Not all folk with aphantasia have SDAM, but those with aphantasia, especially multi-sensory aphantasia, are much more likely to have SDAM than the general population.

Ask me to re-live an experience from a year ago, last month, earlier today, can't do it. My brain doesn't do mental time travel. Ask me to imagine my life in five years. Blank. Same reason. Brain doesn't brain that way.

Indeed, once aphantasia had been given a name, came to realize that my mother probably was also an aphant. It would explain a lot of the gaslighting at the time.

If she didn't remember something, her strategy was to make the person who had found a strategy to keep track of that information out to be mistaken about their own experiences. Rather than admit to her inability to reflect upon her own.

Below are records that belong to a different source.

(* ===== verification/Replaying.v ===== *)
(** * Reading the log back ([postgres/episode.go])

    [Store.Episode] and [Store.Replay]: what was appended is what is read, in its
    scope alone, and a replay page by page misses nothing. *)

From S2P Require Import Types Validate Server Db PgQueue Queueing PgEpisode Appending.

#[local] Open Scope Z_scope.

(** ** Reading *)

Section Reading.
Context `{Sv : Server}.

Lemma scanEpisode_ok d r :
  db_ok d -> r ∈ db_episodes d -> scanEpisode r = Ok (episode_of r).
Proof.
  intros [_ [_ _ Hr] _ _ _ _] Hin. rewrite Forall_forall in Hr. destruct (Hr r Hin) as (Hc & _).
  unfold episode_checks in Hc. rewrite !andb_true_iff in Hc. destruct Hc as ((((_ & Hrole) & _) & _) & _).
  unfold scanEpisode. by replace (Role_Valid (er_role r)) with true.
Qed.

Lemma Episode_get_spec scope id d :
  db_ok d -> db_ready d = true -> ScopeID_Validate scope = Ok tt -> id <> 0%N ->
  (forall r, r ∈ db_episodes d -> er_scope r = scope -> er_id r = id ->
     Episode_get scope id d = (d, Ok (episode_of r))) /\
  ((forall r, r ∈ db_episodes d -> er_scope r = scope -> er_id r <> id) ->
     Episode_get scope id d = (d, Err (EWrap ErrNotFound))).
Proof.
  intros Hok Hready Hv Hid. apply IsZeroID_false in Hid.
  assert (Episode_get scope id d =
    (d, match List.find (fun r => String.eqb (er_scope r) scope && N.eqb (er_id r) id) (db_episodes d) with
        | Some r => Ok (episode_of r) | None => Err (EWrap ErrNotFound) end)) as Hget.
  { unfold Episode_get. rewrite obind_olift, Hv. cbv beta iota. rewrite obind_olift, Hid.
    cbv beta iota delta [reject]. unfold omap_err, on_schema. rewrite Hready, query_row_find.
    destruct (List.find _ _) as [r|] eqn:Hf; [|done]. simpl.
    apply find_elem in Hf as [Hr _]. by rewrite (scanEpisode_ok d r). }
  rewrite Hget. split.
  - intros r Hr Hs Hrid. destruct (List.find _ _) as [r'|] eqn:Hf.
    + apply find_elem in Hf as [Hr' [_ Hid']%andb_true_iff]. apply N.eqb_eq in Hid'. do 3 f_equal.
      eapply NoDup_key; [apply (eo_ids d (ok_episodes d Hok))|done|done|congruence].
    + eapply find_absent in Hf; [|done]. by rewrite Hs, Hrid, String.eqb_refl, N.eqb_refl in Hf.
  - intros Hno. destruct (List.find _ _) as [r'|] eqn:Hf; [|done].
    apply find_elem in Hf as [Hr' [Hs' Hid']%andb_true_iff].
    apply String.eqb_eq in Hs'. apply N.eqb_eq in Hid'. by destruct (Hno r' Hr' Hs').
Qed.

(** C27: what was appended is what is read. Each episode [Append] returned is
    found by [Episode] under its scope and id with the same sequence number,
    content and attributes, and instants equal up to the resolution of the
    column; under any other valid scope it does not exist. *)
Theorem append_roundtrip `{!ServerLaws Sv} cmd d d' r e :
  db_ok d -> Z.of_nat (length (ac_episodes cmd)) < 2 ^ 31 -> Append cmd d = (d', Ok r) ->
  e ∈ res_episodes r ->
  Episode_get (cmd_scope cmd) (ep_id e) d' = (d', Ok (stored e)) /\
  forall scope, ScopeID_Validate scope = Ok tt -> scope <> cmd_scope cmd ->
    Episode_get scope (ep_id e) d' = (d', Err (EWrap ErrNotFound)).
Proof.
  intros Hok Hlen Happ Hin.
  destruct (Append_written cmd d d' r Hok Hlen Happ) as (? & rows & jobs & Hcmd & -> & Hpost & _ & _ & HF).
  pose proof Hpost as [Hok' (mint & _ & Hrows) Heps _ _ _ _ _ (_ & _ & _ & Hready') _].
  apply list_elem_of_lookup in Hin as [i Hi].
  destruct (Forall2_lookup_l _ _ _ _ _ HF Hi) as (row & Hrow & Hst). apply list_elem_of_lookup_2 in Hrow.
  assert (er_scope row = cmd_scope cmd /\ er_id row <> 0%N) as [Hsc Hnz].
  { rewrite Hrows in Hrow. apply elem_of_episode_rows in Hrow as (? & _ & k & _ & _ & -> & _).
    split; [done|apply uuidv7_nonzero]. }
  assert (ep_id e = er_id row) as Hid by exact (f_equal ep_id Hst).
  assert (row ∈ db_episodes d') as Hin' by (rewrite Heps; apply elem_of_app; by right).
  assert (ScopeID_Validate (cmd_scope cmd) = Ok tt) as Hsv.
  { apply ScopeID_Validate_spec. destruct Hcmd as [(f & rest & He & Hs) Hall _ _].
    rewrite He in Hall. apply Forall_cons in Hall as [((Hap & _) & _) _]. cbn in Hap. by rewrite <- Hs. }
  rewrite Hid. split.
  - rewrite Hst. by apply (proj1 (Episode_get_spec (cmd_scope cmd) (er_id row) d' Hok' Hready' Hsv Hnz)).
  - intros scope Hscv Hne. apply (Episode_get_spec scope (er_id row) d' Hok' Hready' Hscv Hnz).
    intros r0 Hr0 Hr0s Hr0id. apply Hne. rewrite <- Hr0s, <- Hsc. f_equal.
    by apply (NoDup_key er_id (db_episodes d')); [apply (eo_ids d' (ok_episodes d' Hok'))|..].
Qed.

(** ** Replaying *)

Definition history (scope : string) (after : Z) (d : Db) : list EpisodeRow :=
  sort_func (cmp_on er_seq Z.compare)
    (List.filter (fun r => String.eqb (er_scope r) scope && (after <? er_seq r)) (db_episodes d)).

Lemma elem_of_history scope after d r :
  r ∈ history scope after d <-> r ∈ db_episodes d /\ er_scope r = scope /\ after < er_seq r.
Proof.
  unfold history, sort_func.
  by rewrite elem_of_sort_by, elem_of_filter_b, andb_true_iff, String.eqb_eq, Z.ltb_lt.
Qed.

Lemma history_sorted scope after d :
  db_ok d -> StronglySorted (fun x y => er_seq x < er_seq y) (history scope after d).
Proof.
  intros Hok. pose proof (elem_of_history scope after d) as Hel.
  assert (NoDup (history scope after d)) as Hnd.
  { unfold history, sort_func. rewrite sort_by_Permutation. apply NoDup_filter_b.
    eapply NoDup_fmap_1, (eo_ids d (ok_episodes d Hok)). }
  pose proof (sort_func_Sorted (cmp_on er_seq Z.compare)
    (List.filter (fun r => String.eqb (er_scope r) scope && (after <? er_seq r)) (db_episodes d))) as Hs.
  fold (history scope after d) in Hs.
  assert (forall r, r ∈ history scope after d -> r ∈ db_episodes d /\ er_scope r = scope) as Hin
    by (intros r Hr; apply Hel in Hr; naive_solver).
  clear Hel. induction Hs as [|x l Hl IH Hx]; [constructor|].
  apply NoDup_cons in Hnd as [Hnx Hnd]. constructor; [apply IH; [done|set_solver]|].
  rewrite Forall_forall in Hx |- *. intros y Hy. specialize (Hx y Hy).
  unfold cmp_on in Hx. rewrite Z.compare_le_iff in Hx.
  destruct (Z.eq_dec (er_seq x) (er_seq y)) as [Heq|]; [|lia]. destruct Hnx.
  replace x with y; [done|]. eapply NoDup_key; [apply (eo_seqs d (ok_episodes d Hok))| | |].
  - by apply Hin; right.
  - by apply Hin; left.
  - simpl. destruct (Hin x) as [_ ->]; [by left|]. destruct (Hin y) as [_ ->]; [by right|]. congruence.
Qed.

Lemma Replay_history scope after limit d :
  db_ok d -> db_ready d = true -> ScopeID_Validate scope = Ok tt -> 0 <= after -> 0 < limit ->
  Replay scope after limit d = (d, Ok (map episode_of (take (Z.to_nat limit) (history scope after d)))).
Proof.
  intros Hok Hready Hv Ha Hl. unfold Replay. rewrite obind_olift, Hv. cbv beta iota.
  rewrite obind_olift. replace (after <? 0) with false by lia. cbv beta iota delta [reject].
  rewrite obind_olift. replace (limit <=? 0) with false by lia. cbv beta iota.
  unfold on_schema. rewrite Hready. f_equal. apply map_res_total, Forall_forall.
  intros r Hr%elem_of_sql_limit. eapply scanEpisode_ok; [done|].
  by apply (elem_of_history scope after d) in Hr as [Hr _].
Qed.

Lemma sorted_lt_unique (l k : list EpisodeRow) :
  StronglySorted (fun x y => er_seq x < er_seq y) l ->
  StronglySorted (fun x y => er_seq x < er_seq y) k ->
  (forall r, r ∈ l <-> r ∈ k) -> l = k.
Proof.
  assert (forall l, StronglySorted (fun x y => er_seq x < er_seq y) l -> NoDup l) as Hnd.
  { induction 1 as [|x l' Hl IH Hx]; constructor; [|done]. intros Hin.
    rewrite Forall_forall in Hx. specialize (Hx x Hin). lia. }
  intros Hl Hk Hin. apply (StronglySorted_unique_strong (fun x y => er_seq x < er_seq y)); [|done|done|].
  - intros x y _ _ H1 H2. lia.
  - apply NoDup_Permutation; auto.
Qed.

(** [Store.Replay] reads history in order and misses nothing: the episodes
    of the scope past the cursor, strictly by sequence number, the first [limit]
    of them; and a walk that resumes each page at the last sequence number it saw
    reads exactly what one unbounded page would. *)
Theorem Replay_spec scope after limit d :
  db_ok d -> db_ready d = true -> ScopeID_Validate scope = Ok tt -> 0 <= after -> 0 < limit ->
  exists rows,
    Replay scope after limit d = (d, Ok (map episode_of rows)) /\
    StronglySorted (fun x y => er_seq x < er_seq y) rows /\
    (length rows <= Z.to_nat limit)%nat /\
    (forall r, r ∈ rows -> r ∈ db_episodes d /\ er_scope r = scope /\ after < er_seq r) /\
    (forall r, r ∈ db_episodes d -> er_scope r = scope -> after < er_seq r -> r ∉ rows ->
       length rows = Z.to_nat limit /\ forall x, x ∈ rows -> er_seq x < er_seq r) /\
    (forall x, last rows = Some x ->
       history scope after d = rows ++ history scope (er_seq x) d).
Proof.
  intros Hok Hready Hv Ha Hl. pose proof (history_sorted scope after d Hok) as Hs.
  set (n := Z.to_nat limit). set (h := history scope after d) in *.
  pose proof (take_drop n h) as Htd. rewrite <- Htd in Hs.
  apply StronglySorted_app in Hs as (Hcross & Hst & Hsd).
  exists (take n h). split; [by apply Replay_history|]. split; [done|].
  split; [rewrite length_take; lia|]. split; [|split].
  - intros r Hr. apply elem_of_history. fold h. rewrite <- Htd. apply elem_of_app. by left.
  - intros r Hr Hrs Hra Hn. assert (r ∈ drop n h) as Hrd.
    { assert (r ∈ h) as Hrh by (by apply elem_of_history). rewrite <- Htd in Hrh.
      apply elem_of_app in Hrh as [|]; done. }
    split; [|intros x Hx; by apply Hcross]. rewrite length_take.
    assert (0 < length (drop n h))%nat by (destruct (drop n h); [by apply not_elem_of_nil in Hrd|simpl; lia]).
    rewrite length_drop in *. lia.
  - intros x Hx. rewrite <- Htd at 1. f_equal. apply last_Some in Hx as [l Hx].
    apply sorted_lt_unique; [done|by apply history_sorted|]. intros r.
    rewrite elem_of_history. split.
    + intros Hr. assert (r ∈ h) as Hrh by (rewrite <- Htd; apply elem_of_app; by right).
      apply elem_of_history in Hrh as (? & ? & ?). split; [done|]. split; [done|].
      apply Hcross; [|done]. rewrite Hx. apply elem_of_app. right. by apply list_elem_of_singleton.
    + intros (Hr & Hrs & Hrx). assert (er_seq x > after /\ r ∈ h) as [Hxa Hrh].
      { assert (x ∈ h) as Hxh.
        { rewrite <- Htd, Hx. apply elem_of_app. left. apply elem_of_app. right. by apply list_elem_of_singleton. }
        apply elem_of_history in Hxh as (_ & _ & Hxa). split; [lia|].
        apply elem_of_history. split; [done|]. split; [done|lia]. }
      rewrite <- Htd in Hrh. apply elem_of_app in Hrh as [Hrt|]; [|done]. exfalso.
      rewrite Hx in Hrt, Hst. apply StronglySorted_app in Hst as (Hlast & _ & _).
      apply elem_of_app in Hrt as [Hrl|Hrl%list_elem_of_singleton]; [|subst; lia].
      specialize (Hlast r x Hrl ltac:(by apply list_elem_of_singleton)). lia.
Qed.
End Reading.

(** ** A concrete log *)

Lemma append_roundtrip_witness :
  exists id e, Episode_get (cmd_scope demo_command) id demo_appended = (demo_appended, Ok e).
Proof.
  destruct demo_append as (r & Hr & Hlen). destruct (res_episodes r) as [|e l] eqn:He; [discriminate Hlen|].
  exists (ep_id e), (stored e).
  refine (proj1 (append_roundtrip demo_command (empty_db 2) demo_appended r e (empty_db_ok 2)
    demo_small Hr _)).
  rewrite He. left.
Defined.

Lemma Replay_spec_witness :
  exists rows, Replay "s" 0 1 demo_appended = (demo_appended, Ok (map episode_of rows)) /\
    (length rows <= 1)%nat.
Proof.
  assert (db_ok demo_appended) as Hok.
  { destruct demo_append as (r & Hr & _).
    pose proof (Append_run demo_command (empty_db 2) (empty_db_ok 2) ltac:(vm_compute; reflexivity)
      demo_small) as H. rewrite Hr in H. destruct H as (? & ? & H & _). apply H. }
  destruct (Replay_spec "s" 0 1 demo_appended Hok eq_refl eq_refl ltac:(lia) ltac:(lia))
    as (rows & Hr & _ & Hlen & _).
  exists rows. split; [exact Hr|exact Hlen].
Defined.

Folk oft mistake SDAM for traumatic repression, because the latter is more common, and because it's barely been a decade since aphantasia was even named.

It makes therapy extremely challenging, as finding a therapist who will believe how our brains work is near impossible. We have trauma (everyone does), but it isn't in the form of repressed memories.

Can't selectively repress what you don't have to being with.